スラリとした体躯の二十七歳の女性である。

白い息を吐きながら歩く真吏はベージュ系のロングコートをまとい、中には黒いパンツスーツを身につけパンプスを履いており、背の高い真吏によく似合っていた。
髪は落ち着いた茶色で「上の中」と評される顔立ちに、派手にならない程度の化粧を施している。
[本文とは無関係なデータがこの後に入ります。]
(* ===== verification/Superblock.v ===== *)
(** * Superblock: [src/superblock.rs], the metadata of the file system in block 0 *)
From S2P Require Import Prelude Disk.

(** [b"SIMPLEFS-RUST\0\0\0"] *)
Definition MAGIC : bytes := str "SIMPLEFS-RUST" ++ [0; 0; 0].

Record SuperBlock := {
  sb_magic : bytes;
  sb_total_blocks : u32;
  sb_free_blocks : u32;
  sb_bitmap_blocks : u32;
  sb_inode_table_start : u32;
  sb_inode_table_blocks : u32;
  sb_data_start : u32;
  sb_root_inode : u32;
}.

(** [sb.free_blocks = n] and [SuperBlock { root_inode: n, ..sb }] *)
Definition with_free_blocks (n : u32) (sb : SuperBlock) : SuperBlock :=
  {| sb_magic := sb_magic sb;
     sb_total_blocks := sb_total_blocks sb;
     sb_free_blocks := n;
     sb_bitmap_blocks := sb_bitmap_blocks sb;
     sb_inode_table_start := sb_inode_table_start sb;
     sb_inode_table_blocks := sb_inode_table_blocks sb;
     sb_data_start := sb_data_start sb;
     sb_root_inode := sb_root_inode sb |}.
Definition with_root_inode (n : u32) (sb : SuperBlock) : SuperBlock :=
  {| sb_magic := sb_magic sb;
     sb_total_blocks := sb_total_blocks sb;
     sb_free_blocks := sb_free_blocks sb;
     sb_bitmap_blocks := sb_bitmap_blocks sb;
     sb_inode_table_start := sb_inode_table_start sb;
     sb_inode_table_blocks := sb_inode_table_blocks sb;
     sb_data_start := sb_data_start sb;
     sb_root_inode := n |}.

Definition SuperBlock_SIZE : usize := 16 + 4 + 4 + 4 + 4 + 4 + 4 + 4.

(** [SuperBlock::from_bytes]; [None] is the panic on a slice that is too short. *)
Definition SuperBlock_from_bytes (data : bytes) : option SuperBlock :=
  magic ← slice 0 16 data;
  total_blocks ← read_le 4 data 16;
  free_blocks ← read_le 4 data 20;
  bitmap_blocks ← read_le 4 data 24;
  inode_table_start ← read_le 4 data 28;
  inode_table_blocks ← read_le 4 data 32;
  data_start ← read_le 4 data 36;
  root_inode ← read_le 4 data 40;
  Some {| sb_magic := magic;
          sb_total_blocks := total_blocks;
          sb_free_blocks := free_blocks;
          sb_bitmap_blocks := bitmap_blocks;
          sb_inode_table_start := inode_table_start;
          sb_inode_table_blocks := inode_table_blocks;
          sb_data_start := data_start;
          sb_root_inode := root_inode |}.

(** [SuperBlock::to_bytes]; the ranges are constants inside the 44-byte array. *)
Definition SuperBlock_to_bytes (sb : SuperBlock) : bytes :=
  let buf := zeros SuperBlock_SIZE in
  let buf := splice 0 (sb_magic sb) buf in
  let buf := splice 16 (to_le 4 (sb_total_blocks sb)) buf in
  let buf := splice 20 (to_le 4 (sb_free_blocks sb)) buf in
  let buf := splice 24 (to_le 4 (sb_bitmap_blocks sb)) buf in
  let buf := splice 28 (to_le 4 (sb_inode_table_start sb)) buf in
  let buf := splice 32 (to_le 4 (sb_inode_table_blocks sb)) buf in
  let buf := splice 36 (to_le 4 (sb_data_start sb)) buf in
  splice 40 (to_le 4 (sb_root_inode sb)) buf.

(** [SuperBlock::is_valid] *)
Definition SuperBlock_is_valid (sb : SuperBlock) : bool :=
  bool_decide (take 13 (sb_magic sb) = str "SIMPLEFS-RUST").

(** [SuperBlock::calc_bitmap_blocks] *)
Definition calc_bitmap_blocks : u32 :=
  (MAX_BLOCKS + as_u32 BLOCK_SIZE * 8 - 1) / (as_u32 BLOCK_SIZE * 8).

(** Block 0 with the serialised superblock, as [init_superblock] and
    [write_superblock] build it. *)
Definition superblock_block (sb : SuperBlock) : bytes :=
  splice 0 (SuperBlock_to_bytes sb) (zeros BLOCK_SIZE).

(** The superblock of an empty file system, which [init_superblock] writes; the sums
    are of small constants. *)
Definition initial_superblock : SuperBlock :=
  let bitmap_blocks := calc_bitmap_blocks in
  let inode_table_start := 1 + bitmap_blocks in
  let inode_table_blocks := 25 in
  let data_start := inode_table_start + inode_table_blocks in
  {| sb_magic := MAGIC;
     sb_total_blocks := MAX_BLOCKS;
     sb_free_blocks := MAX_BLOCKS - data_start;
     sb_bitmap_blocks := bitmap_blocks;
     sb_inode_table_start := inode_table_start;
     sb_inode_table_blocks := inode_table_blocks;
     sb_data_start := data_start;
     sb_root_inode := 0 |}.

Definition init_superblock : prog SuperBlock :=
  let sb := initial_superblock in
  write_block 0 (superblock_block sb);;
  mret sb.

Definition read_superblock : prog SuperBlock :=
  block_buf ← read_block 0;
  sb ← unwrap (SuperBlock_from_bytes block_buf);
  if SuperBlock_is_valid sb then mret sb else Panic.

Definition write_superblock (sb : SuperBlock) : prog () :=
  write_block 0 (superblock_block sb).

(** ** Well-formedness *)

(** The values a Rust [SuperBlock] can have. *)
Definition superblock_wf (sb : SuperBlock) : Prop :=
  zlen (sb_magic sb) = 16 ∧ Forall is_u8 (sb_magic sb) ∧
  is_u32 (sb_total_blocks sb) ∧ is_u32 (sb_free_blocks sb) ∧
  is_u32 (sb_bitmap_blocks sb) ∧ is_u32 (sb_inode_table_start sb) ∧
  is_u32 (sb_inode_table_blocks sb) ∧ is_u32 (sb_data_start sb) ∧
  is_u32 (sb_root_inode sb).

#[export] Instance superblock_wf_dec sb : Decision (superblock_wf sb).
Proof. unfold superblock_wf. apply _. Defined.

#[export] Instance SuperBlock_eq_dec : EqDecision SuperBlock.
Proof. solve_decision. Defined.

(** The on-disk layout: the fields in order. *)
Lemma SuperBlock_to_bytes_layout sb :
  zlen (sb_magic sb) = 16 →
  SuperBlock_to_bytes sb =
    sb_magic sb ++ to_le 4 (sb_total_blocks sb) ++ to_le 4 (sb_free_blocks sb) ++
    to_le 4 (sb_bitmap_blocks sb) ++ to_le 4 (sb_inode_table_start sb) ++
    to_le 4 (sb_inode_table_blocks sb) ++ to_le 4 (sb_data_start sb) ++
    to_le 4 (sb_root_inode sb).
Proof.
  intros Hm. unfold SuperBlock_to_bytes. change SuperBlock_SIZE with 44.
  layout_tac. rewrite !zlen_to_le, Hm. simpl. rewrite app_nil_r.
  by rewrite <-!app_assoc.
Qed.

Lemma zlen_SuperBlock_to_bytes sb :
  zlen (sb_magic sb) = 16 → zlen (SuperBlock_to_bytes sb) = SuperBlock_SIZE.
Proof. intros Hm. rewrite SuperBlock_to_bytes_layout by done. zlen_tac. Qed.

Lemma SuperBlock_from_to_bytes sb rest :
  superblock_wf sb → SuperBlock_from_bytes (SuperBlock_to_bytes sb ++ rest) = Some sb.
Proof.
  intros (Hm & _ & ? & ? & ? & ? & ? & ? & ?).
  rewrite SuperBlock_to_bytes_layout by done. rewrite <-!app_assoc.
  unfold SuperBlock_from_bytes.
  rewrite slice_app_here by done. cbn [mbind option_bind].
  do 7 read_field. by destruct sb.
Qed.

Lemma superblock_block_app sb :
  zlen (sb_magic sb) = 16 →
  superblock_block sb = SuperBlock_to_bytes sb ++ zeros (BLOCK_SIZE - SuperBlock_SIZE).
Proof.
  intros Hm. unfold superblock_block.
  rewrite splice_first by (rewrite zlen_SuperBlock_to_bytes; done).
  by rewrite zlen_SuperBlock_to_bytes.
Qed.

Lemma zlen_superblock_block sb :
  zlen (sb_magic sb) = 16 → zlen (superblock_block sb) = BLOCK_SIZE.
Proof.
  intros Hm. rewrite superblock_block_app, zlen_app, zlen_SuperBlock_to_bytes by done.
  by rewrite zlen_zeros.
Qed.

Lemma superblock_block_u8 sb :
  superblock_wf sb → Forall is_u8 (superblock_block sb).
Proof.
  intros (Hm & Hu & _). rewrite superblock_block_app, SuperBlock_to_bytes_layout by done.
  repeat (apply Forall_app; split); auto with simplefs.
Qed.

Lemma superblock_wf_magic sb : superblock_wf sb → zlen (sb_magic sb) = 16.
Proof. by intros []. Qed.
#[export] Hint Resolve superblock_wf_magic zlen_superblock_block superblock_block_u8 : simplefs.

Lemma superblock_wf_with_free_blocks n sb :
  superblock_wf sb → is_u32 n → superblock_wf (with_free_blocks n sb).
Proof. unfold superblock_wf. simpl. tauto. Qed.
Lemma superblock_wf_with_root_inode n sb :
  superblock_wf sb → is_u32 n → superblock_wf (with_root_inode n sb).
Proof. unfold superblock_wf. simpl. tauto. Qed.
#[export] Hint Resolve superblock_wf_with_free_blocks superblock_wf_with_root_inode : simplefs.

Section run.
Context `{Clock}.

Lemma run_write_superblock sb w :
  zlen (sb_magic sb) = 16 →
  run (write_superblock sb) w = Done () (w_write 0 (superblock_block sb) w).
Proof. intros. by apply run_write_block; auto with simplefs. Qed.

(** The superblock that the bytes of block 0 stand for. *)
Definition disk_superblock (w : world) : option SuperBlock :=
  sb ← SuperBlock_from_bytes (w_read w 0);
  if SuperBlock_is_valid sb then Some sb else None.

Lemma run_read_superblock sb w :
  w_has w 0 = true → disk_superblock w = Some sb → run read_superblock w = Done sb w.
Proof.
  intros H0 Hd. unfold read_superblock. run_step run_read_block by done.
  unfold disk_superblock in Hd. destruct (SuperBlock_from_bytes _) as [sb'|] eqn:E; [|done].
  simpl in *. by destruct (SuperBlock_is_valid sb'); simplify_eq.
Qed.

Lemma disk_superblock_write sb w :
  superblock_wf sb → SuperBlock_is_valid sb = true →
  disk_superblock (w_write 0 (superblock_block sb) w) = Some sb.
Proof.
  intros Hwf Hv. unfold disk_superblock. rewrite w_read_write_eq.
  rewrite superblock_block_app by auto with simplefs.
  rewrite SuperBlock_from_to_bytes by done. simpl. by rewrite Hv.
Qed.

Lemma disk_superblock_write_ne b d w :
  b ≠ 0 → disk_superblock (w_write b d w) = disk_superblock w.
Proof. intros. unfold disk_superblock. by rewrite w_read_write_ne. Qed.

(** What [disk_superblock] returns is a superblock. *)
Lemma disk_superblock_wf w sb :
  disk_ok w → disk_superblock w = Some sb → superblock_wf sb ∧ SuperBlock_is_valid sb = true.
Proof.
  intros Hok Hd. unfold disk_superblock in Hd.
  destruct (disk_ok_block w 0 Hok) as [Hl Hu]. consts. revert Hl Hu Hd.
  generalize (w_read w 0). intros d Hl Hu Hd.
  destruct (SuperBlock_from_bytes d) as [sb'|] eqn:E; [|done]. simpl in Hd.
  destruct (SuperBlock_is_valid sb') eqn:Ev; [|done]. simplify_eq. split; [|done].
  assert (∀ off x, read_le 4 d off = Some x → is_u32 x) as Hr.
  { intros off x Hx. unfold read_le in Hx.
    destruct (slice off (off + 4) d) as [l|] eqn:El; [|done]. simplify_eq/=.
    pose proof (slice_length _ _ _ _ El) as Hll.
    assert (Forall is_u8 l) as Hlu.
    { unfold slice in El. case_match; [|done]. simplify_eq. auto using Forall_take, Forall_drop. }
    pose proof (from_le_range l Hlu) as Hfr. rewrite Hll in Hfr.
    replace (off + 4 - off) with 4 in Hfr by lia. exact Hfr. }
  unfold SuperBlock_from_bytes in E.
  destruct (slice 0 16 d) as [m|] eqn:Em; [|done]. simpl in E.
  pose proof (slice_length _ _ _ _ Em) as Hml.
  assert (Forall is_u8 m).
  { unfold slice in Em. case_match; [|done]. simplify_eq. auto using Forall_take, Forall_drop. }
  repeat (match type of E with
          | context [read_le 4 d ?o] =>
              destruct (read_le 4 d o) eqn:?; [simpl in E|done]
          end).
  simplify_eq. unfold superblock_wf. simpl. split_and!; eauto.
Qed.
End run.

Lemma initial_superblock_wf : superblock_wf initial_superblock.
Proof. apply (bool_decide_unpack _). vm_compute. done. Qed.

(** The magic bytes of the superblock in block 0 are the first bytes of the block. *)
Lemma SuperBlock_from_bytes_magic d :
  zlen d = 512 → ∃ sb, SuperBlock_from_bytes d = Some sb ∧ sb_magic sb = take 16 d.
Proof.
  intros Hl. unfold SuperBlock_from_bytes, read_le.
  rewrite !slice_Some by lia. simpl. eexists. split; [done|]. done.
Qed.

(** ** Properties *)
Section properties.
Context `{Clock}.
Implicit Types (sb : SuperBlock) (w : world).

(** A superblock written to the disk is read back unchanged, and only block 0
    is written. *)
Theorem write_read_superblock sb w :
  disk_ok w → superblock_wf sb → SuperBlock_is_valid sb = true →
  ∃ w', run (write_superblock sb;; read_superblock) w = Done sb w' ∧
    ∀ b, b ≠ 0 → w_read w' b = w_read w b.
Proof.
  intros Hok Hwf Hv. exists (w_write 0 (superblock_block sb) w). split.
  - run_step run_write_superblock by auto with simplefs.
    apply run_read_superblock; [|by apply disk_superblock_write].
    pose proof (disk_ok_has w 0 Hok) as Hh. unfold w_has, img_has in *. simpl.
    consts. rewrite andb_true_iff in *. destruct Hh; lia.
  - intros b Hb. by apply w_read_write_ne.
Qed.

(** On a disk of full size [read_superblock] returns a well-formed superblock
    when block 0 starts with the 13 characters of the magic, and panics otherwise;
    it never changes the disk. *)
Theorem read_superblock_magic w :
  disk_ok w →
  if bool_decide (take 13 (w_read w 0) = str "SIMPLEFS-RUST")
  then ∃ sb, run read_superblock w = Done sb w ∧ superblock_wf sb ∧
             take 13 (sb_magic sb) = str "SIMPLEFS-RUST"
  else run read_superblock w = Panicked w.
Proof.
  intros Hok. pose proof (disk_ok_zlen w 0 Hok) as Hl. consts.
  destruct (SuperBlock_from_bytes_magic (w_read w 0) Hl) as (sb & Hsb & Hm).
  assert (take 13 (sb_magic sb) = take 13 (w_read w 0)) as Hm' by (by rewrite Hm, take_take).
  assert (w_has w 0 = true) as Hh by (apply disk_ok_has; [done|consts; lia]).
  case_bool_decide as Hd.
  - exists sb. assert (disk_superblock w = Some sb) as Hds.
    { unfold disk_superblock. rewrite Hsb. simpl. unfold SuperBlock_is_valid.
      by rewrite Hm', bool_decide_true. }
    split_and!; [by apply run_read_superblock|by eapply disk_superblock_wf|congruence].
  - unfold read_superblock. run_step run_read_block by done.
    run_step run_unwrap by done. unfold SuperBlock_is_valid.
    rewrite Hm', bool_decide_false by done. done.
Qed.
End properties.

(** ** Witnesses *)
Lemma write_read_superblock_witness :
  ∃ w', run (H := λ _, 0) (write_superblock initial_superblock;; read_superblock) blank_world
          = Done initial_superblock w' ∧
    ∀ b, b ≠ 0 → w_read w' b = w_read blank_world b.
Proof.
  apply (write_read_superblock (H := λ _, 0) initial_superblock blank_world blank_disk_ok
           initial_superblock_wf). vm_compute. done.
Defined.

Lemma read_superblock_magic_witness :
  if bool_decide (take 13 (w_read blank_world 0) = str "SIMPLEFS-RUST")
  then ∃ sb, run (H := λ _, 0) read_superblock blank_world = Done sb blank_world ∧
         superblock_wf sb ∧ take 13 (sb_magic sb) = str "SIMPLEFS-RUST"
  else run (H := λ _, 0) read_superblock blank_world = Panicked blank_world.
Proof. apply (read_superblock_magic (H := λ _, 0) blank_world blank_disk_ok). Defined.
二十五才を過ぎてからは自宅エステをすることを唯一の楽しみとしており、この仕事が一段落したら、またゆっくり自宅スパをしたいと真吏は考えていた。

コンビニで夜食に購入したノンアルコール飲料とおでんの入った袋を持ち、片手に書類やデータカードの入ったファイルをカバンに入れて抱えている。

駅から彼女の自宅マンションに到着するまで信号が三つあるが、それらを過ぎてあと五分程の距離まで近づいた時だ。

「!」

真吏は空気を切る何かを感じ咄嗟(とっさ)に横へ飛んだ。
自分が歩いていた道を見ると手裏剣(しゅりけん)のような物が、道路に突き刺さっている。

それを見てから再び緊張気味に正面に顔を向けた。
正面の街灯の暗がりに、こちらに歩いてくる人影が見えたからだ。